• [Data records]:

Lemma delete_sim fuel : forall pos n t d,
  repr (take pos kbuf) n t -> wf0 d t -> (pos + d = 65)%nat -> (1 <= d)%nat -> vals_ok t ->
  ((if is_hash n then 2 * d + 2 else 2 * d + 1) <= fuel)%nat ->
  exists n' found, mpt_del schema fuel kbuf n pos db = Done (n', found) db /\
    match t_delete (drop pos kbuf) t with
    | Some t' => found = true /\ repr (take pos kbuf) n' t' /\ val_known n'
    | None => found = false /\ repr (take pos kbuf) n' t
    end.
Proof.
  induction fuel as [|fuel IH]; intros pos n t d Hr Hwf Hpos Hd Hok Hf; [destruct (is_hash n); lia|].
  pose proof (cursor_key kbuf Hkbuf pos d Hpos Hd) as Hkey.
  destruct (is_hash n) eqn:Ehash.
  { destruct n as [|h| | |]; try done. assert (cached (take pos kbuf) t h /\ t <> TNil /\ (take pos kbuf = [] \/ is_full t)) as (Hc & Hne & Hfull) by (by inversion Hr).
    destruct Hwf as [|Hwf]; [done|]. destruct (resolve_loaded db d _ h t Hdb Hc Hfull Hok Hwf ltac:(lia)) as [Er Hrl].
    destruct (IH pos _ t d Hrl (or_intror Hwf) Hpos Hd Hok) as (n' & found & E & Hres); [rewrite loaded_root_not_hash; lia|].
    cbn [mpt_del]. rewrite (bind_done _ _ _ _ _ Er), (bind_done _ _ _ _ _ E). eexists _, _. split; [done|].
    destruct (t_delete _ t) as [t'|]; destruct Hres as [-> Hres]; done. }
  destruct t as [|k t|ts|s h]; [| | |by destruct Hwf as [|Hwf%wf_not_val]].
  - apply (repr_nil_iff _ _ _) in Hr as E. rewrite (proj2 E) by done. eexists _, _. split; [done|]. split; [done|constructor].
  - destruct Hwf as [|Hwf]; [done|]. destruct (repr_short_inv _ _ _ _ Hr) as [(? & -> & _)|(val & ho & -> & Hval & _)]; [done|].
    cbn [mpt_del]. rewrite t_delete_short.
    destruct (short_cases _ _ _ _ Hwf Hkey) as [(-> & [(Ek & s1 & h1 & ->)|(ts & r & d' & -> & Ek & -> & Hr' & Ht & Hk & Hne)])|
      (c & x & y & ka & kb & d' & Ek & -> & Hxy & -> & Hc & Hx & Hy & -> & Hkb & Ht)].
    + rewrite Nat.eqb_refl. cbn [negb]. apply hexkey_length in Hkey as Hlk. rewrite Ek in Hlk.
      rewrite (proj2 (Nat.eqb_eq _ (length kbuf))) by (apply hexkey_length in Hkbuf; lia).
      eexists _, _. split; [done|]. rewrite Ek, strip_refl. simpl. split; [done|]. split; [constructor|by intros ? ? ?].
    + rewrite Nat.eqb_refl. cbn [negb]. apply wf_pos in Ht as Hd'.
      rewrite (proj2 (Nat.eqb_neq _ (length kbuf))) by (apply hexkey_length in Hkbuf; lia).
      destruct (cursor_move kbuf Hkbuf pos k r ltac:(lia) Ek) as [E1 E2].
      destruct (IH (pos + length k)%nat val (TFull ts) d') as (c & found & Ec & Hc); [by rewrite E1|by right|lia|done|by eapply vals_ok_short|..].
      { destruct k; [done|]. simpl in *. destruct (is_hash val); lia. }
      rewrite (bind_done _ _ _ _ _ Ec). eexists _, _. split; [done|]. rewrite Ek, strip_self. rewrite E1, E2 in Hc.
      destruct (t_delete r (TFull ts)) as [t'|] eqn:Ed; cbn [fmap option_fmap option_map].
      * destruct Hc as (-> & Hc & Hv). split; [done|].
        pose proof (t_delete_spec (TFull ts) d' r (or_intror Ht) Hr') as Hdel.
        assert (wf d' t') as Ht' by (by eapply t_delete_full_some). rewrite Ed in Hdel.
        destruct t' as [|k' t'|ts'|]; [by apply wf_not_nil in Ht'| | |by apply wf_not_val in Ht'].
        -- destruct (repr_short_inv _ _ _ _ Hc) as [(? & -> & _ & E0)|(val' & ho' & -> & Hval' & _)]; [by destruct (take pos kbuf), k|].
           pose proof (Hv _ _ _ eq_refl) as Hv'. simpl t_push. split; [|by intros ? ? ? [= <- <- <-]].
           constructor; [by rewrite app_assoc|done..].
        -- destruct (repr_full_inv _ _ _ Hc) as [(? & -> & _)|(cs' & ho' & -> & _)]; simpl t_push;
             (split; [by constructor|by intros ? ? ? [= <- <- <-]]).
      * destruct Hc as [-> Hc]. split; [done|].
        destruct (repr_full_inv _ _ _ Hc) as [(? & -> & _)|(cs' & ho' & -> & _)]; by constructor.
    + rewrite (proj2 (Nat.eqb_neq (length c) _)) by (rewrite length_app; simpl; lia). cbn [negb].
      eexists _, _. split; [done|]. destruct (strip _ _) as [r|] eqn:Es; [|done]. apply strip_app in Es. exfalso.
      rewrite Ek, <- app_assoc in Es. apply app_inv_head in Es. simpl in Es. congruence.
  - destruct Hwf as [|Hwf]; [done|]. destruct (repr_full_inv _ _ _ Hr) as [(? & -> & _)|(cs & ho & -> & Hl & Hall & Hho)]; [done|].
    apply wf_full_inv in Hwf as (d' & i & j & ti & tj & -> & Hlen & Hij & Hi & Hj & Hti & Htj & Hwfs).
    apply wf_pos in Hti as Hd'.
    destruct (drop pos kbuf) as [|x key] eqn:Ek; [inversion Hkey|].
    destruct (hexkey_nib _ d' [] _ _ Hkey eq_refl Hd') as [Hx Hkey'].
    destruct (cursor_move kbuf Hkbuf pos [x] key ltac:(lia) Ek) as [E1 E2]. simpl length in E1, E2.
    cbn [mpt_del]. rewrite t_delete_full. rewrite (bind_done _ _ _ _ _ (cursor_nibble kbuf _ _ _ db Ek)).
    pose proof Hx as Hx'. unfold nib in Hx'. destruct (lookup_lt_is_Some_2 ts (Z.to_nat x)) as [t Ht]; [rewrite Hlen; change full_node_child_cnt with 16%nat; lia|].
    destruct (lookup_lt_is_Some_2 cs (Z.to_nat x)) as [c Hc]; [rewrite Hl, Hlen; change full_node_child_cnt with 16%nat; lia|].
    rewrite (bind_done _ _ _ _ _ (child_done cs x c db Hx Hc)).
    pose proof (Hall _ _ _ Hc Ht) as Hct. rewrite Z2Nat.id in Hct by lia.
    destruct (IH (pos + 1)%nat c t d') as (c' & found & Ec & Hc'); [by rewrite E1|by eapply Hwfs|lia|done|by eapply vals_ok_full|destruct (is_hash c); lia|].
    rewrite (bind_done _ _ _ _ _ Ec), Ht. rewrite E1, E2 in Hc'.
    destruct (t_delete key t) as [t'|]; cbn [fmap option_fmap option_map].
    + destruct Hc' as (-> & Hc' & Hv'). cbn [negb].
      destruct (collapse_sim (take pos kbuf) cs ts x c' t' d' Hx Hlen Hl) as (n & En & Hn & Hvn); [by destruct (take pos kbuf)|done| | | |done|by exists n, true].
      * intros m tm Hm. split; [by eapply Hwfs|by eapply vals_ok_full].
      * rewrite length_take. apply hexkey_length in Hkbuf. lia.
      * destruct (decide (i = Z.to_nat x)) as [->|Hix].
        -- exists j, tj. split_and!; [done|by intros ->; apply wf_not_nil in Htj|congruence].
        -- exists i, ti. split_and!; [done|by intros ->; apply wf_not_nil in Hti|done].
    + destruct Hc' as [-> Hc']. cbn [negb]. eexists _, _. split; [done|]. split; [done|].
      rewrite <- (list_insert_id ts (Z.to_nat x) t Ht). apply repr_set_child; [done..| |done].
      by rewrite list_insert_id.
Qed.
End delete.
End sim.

• [Work instructions]:
Could you repeat every record above exactly as it stands?

• [Your solution]:
Lemma delete_sim fuel : forall pos n t d,
  repr (take pos kbuf) n t -> wf0 d t -> (pos + d = 65)%nat -> (1 <= d)%nat -> vals_ok t ->
  ((if is_hash n then 2 * d + 2 else 2 * d + 1) <= fuel)%nat ->
  exists n' found, mpt_del schema fuel kbuf n pos db = Done (n', found) db /\
    match t_delete (drop pos kbuf) t with
    | Some t' => found = true /\ repr (take pos kbuf) n' t' /\ val_known n'
    | None => found = false /\ repr (take pos kbuf) n' t
    end.
Proof.
  induction fuel as [|fuel IH]; intros pos n t d Hr Hwf Hpos Hd Hok Hf; [destruct (is_hash n); lia|].
  pose proof (cursor_key kbuf Hkbuf pos d Hpos Hd) as Hkey.
  destruct (is_hash n) eqn:Ehash.
  { destruct n as [|h| | |]; try done. assert (cached (take pos kbuf) t h /\ t <> TNil /\ (take pos kbuf = [] \/ is_full t)) as (Hc & Hne & Hfull) by (by inversion Hr).
    destruct Hwf as [|Hwf]; [done|]. destruct (resolve_loaded db d _ h t Hdb Hc Hfull Hok Hwf ltac:(lia)) as [Er Hrl].
    destruct (IH pos _ t d Hrl (or_intror Hwf) Hpos Hd Hok) as (n' & found & E & Hres); [rewrite loaded_root_not_hash; lia|].
    cbn [mpt_del]. rewrite (bind_done _ _ _ _ _ Er), (bind_done _ _ _ _ _ E). eexists _, _. split; [done|].
    destruct (t_delete _ t) as [t'|]; destruct Hres as [-> Hres]; done. }
  destruct t as [|k t|ts|s h]; [| | |by destruct Hwf as [|Hwf%wf_not_val]].
  - apply (repr_nil_iff _ _ _) in Hr as E. rewrite (proj2 E) by done. eexists _, _. split; [done|]. split; [done|constructor].
  - destruct Hwf as [|Hwf]; [done|]. destruct (repr_short_inv _ _ _ _ Hr) as [(? & -> & _)|(val & ho & -> & Hval & _)]; [done|].
    cbn [mpt_del]. rewrite t_delete_short.
    destruct (short_cases _ _ _ _ Hwf Hkey) as [(-> & [(Ek & s1 & h1 & ->)|(ts & r & d' & -> & Ek & -> & Hr' & Ht & Hk & Hne)])|
      (c & x & y & ka & kb & d' & Ek & -> & Hxy & -> & Hc & Hx & Hy & -> & Hkb & Ht)].
    + rewrite Nat.eqb_refl. cbn [negb]. apply hexkey_length in Hkey as Hlk. rewrite Ek in Hlk.
      rewrite (proj2 (Nat.eqb_eq _ (length kbuf))) by (apply hexkey_length in Hkbuf; lia).
      eexists _, _. split; [done|]. rewrite Ek, strip_refl. simpl. split; [done|]. split; [constructor|by intros ? ? ?].
    + rewrite Nat.eqb_refl. cbn [negb]. apply wf_pos in Ht as Hd'.
      rewrite (proj2 (Nat.eqb_neq _ (length kbuf))) by (apply hexkey_length in Hkbuf; lia).
      destruct (cursor_move kbuf Hkbuf pos k r ltac:(lia) Ek) as [E1 E2].
      destruct (IH (pos + length k)%nat val (TFull ts) d') as (c & found & Ec & Hc); [by rewrite E1|by right|lia|done|by eapply vals_ok_short|..].
      { destruct k; [done|]. simpl in *. destruct (is_hash val); lia. }
      rewrite (bind_done _ _ _ _ _ Ec). eexists _, _. split; [done|]. rewrite Ek, strip_self. rewrite E1, E2 in Hc.
      destruct (t_delete r (TFull ts)) as [t'|] eqn:Ed; cbn [fmap option_fmap option_map].
      * destruct Hc as (-> & Hc & Hv). split; [done|].
        pose proof (t_delete_spec (TFull ts) d' r (or_intror Ht) Hr') as Hdel.
        assert (wf d' t') as Ht' by (by eapply t_delete_full_some). rewrite Ed in Hdel.
        destruct t' as [|k' t'|ts'|]; [by apply wf_not_nil in Ht'| | |by apply wf_not_val in Ht'].
        -- destruct (repr_short_inv _ _ _ _ Hc) as [(? & -> & _ & E0)|(val' & ho' & -> & Hval' & _)]; [by destruct (take pos kbuf), k|].
           pose proof (Hv _ _ _ eq_refl) as Hv'. simpl t_push. split; [|by intros ? ? ? [= <- <- <-]].
           constructor; [by rewrite app_assoc|done..].
        -- destruct (repr_full_inv _ _ _ Hc) as [(? & -> & _)|(cs' & ho' & -> & _)]; simpl t_push;
             (split; [by constructor|by intros ? ? ? [= <- <- <-]]).
      * destruct Hc as [-> Hc]. split; [done|].
        destruct (repr_full_inv _ _ _ Hc) as [(? & -> & _)|(cs' & ho' & -> & _)]; by constructor.
    + rewrite (proj2 (Nat.eqb_neq (length c) _)) by (rewrite length_app; simpl; lia). cbn [negb].
      eexists _, _. split; [done|]. destruct (strip _ _) as [r|] eqn:Es; [|done]. apply strip_app in Es. exfalso.
      rewrite Ek, <- app_assoc in Es. apply app_inv_head in Es. simpl in Es. congruence.
  - destruct Hwf as [|Hwf]; [done|]. destruct (repr_full_inv _ _ _ Hr) as [(? & -> & _)|(cs & ho & -> & Hl & Hall & Hho)]; [done|].
    apply wf_full_inv in Hwf as (d' & i & j & ti & tj & -> & Hlen & Hij & Hi & Hj & Hti & Htj & Hwfs).
    apply wf_pos in Hti as Hd'.
    destruct (drop pos kbuf) as [|x key] eqn:Ek; [inversion Hkey|].
    destruct (hexkey_nib _ d' [] _ _ Hkey eq_refl Hd') as [Hx Hkey'].
    destruct (cursor_move kbuf Hkbuf pos [x] key ltac:(lia) Ek) as [E1 E2]. simpl length in E1, E2.
    cbn [mpt_del]. rewrite t_delete_full. rewrite (bind_done _ _ _ _ _ (cursor_nibble kbuf _ _ _ db Ek)).
    pose proof Hx as Hx'. unfold nib in Hx'. destruct (lookup_lt_is_Some_2 ts (Z.to_nat x)) as [t Ht]; [rewrite Hlen; change full_node_child_cnt with 16%nat; lia|].
    destruct (lookup_lt_is_Some_2 cs (Z.to_nat x)) as [c Hc]; [rewrite Hl, Hlen; change full_node_child_cnt with 16%nat; lia|].
    rewrite (bind_done _ _ _ _ _ (child_done cs x c db Hx Hc)).
    pose proof (Hall _ _ _ Hc Ht) as Hct. rewrite Z2Nat.id in Hct by lia.
    destruct (IH (pos + 1)%nat c t d') as (c' & found & Ec & Hc'); [by rewrite E1|by eapply Hwfs|lia|done|by eapply vals_ok_full|destruct (is_hash c); lia|].
    rewrite (bind_done _ _ _ _ _ Ec), Ht. rewrite E1, E2 in Hc'.
    destruct (t_delete key t) as [t'|]; cbn [fmap option_fmap option_map].
    + destruct Hc' as (-> & Hc' & Hv'). cbn [negb].
      destruct (collapse_sim (take pos kbuf) cs ts x c' t' d' Hx Hlen Hl) as (n & En & Hn & Hvn); [by destruct (take pos kbuf)|done| | | |done|by exists n, true].
      * intros m tm Hm. split; [by eapply Hwfs|by eapply vals_ok_full].
      * rewrite length_take. apply hexkey_length in Hkbuf. lia.
      * destruct (decide (i = Z.to_nat x)) as [->|Hix].
        -- exists j, tj. split_and!; [done|by intros ->; apply wf_not_nil in Htj|congruence].
        -- exists i, ti. split_and!; [done|by intros ->; apply wf_not_nil in Hti|done].
    + destruct Hc' as [-> Hc']. cbn [negb]. eexists _, _. split; [done|]. split; [done|].
      rewrite <- (list_insert_id ts (Z.to_nat x) t Ht). apply repr_set_child; [done..| |done].
      by rewrite list_insert_id.
Qed.
End delete.
End sim.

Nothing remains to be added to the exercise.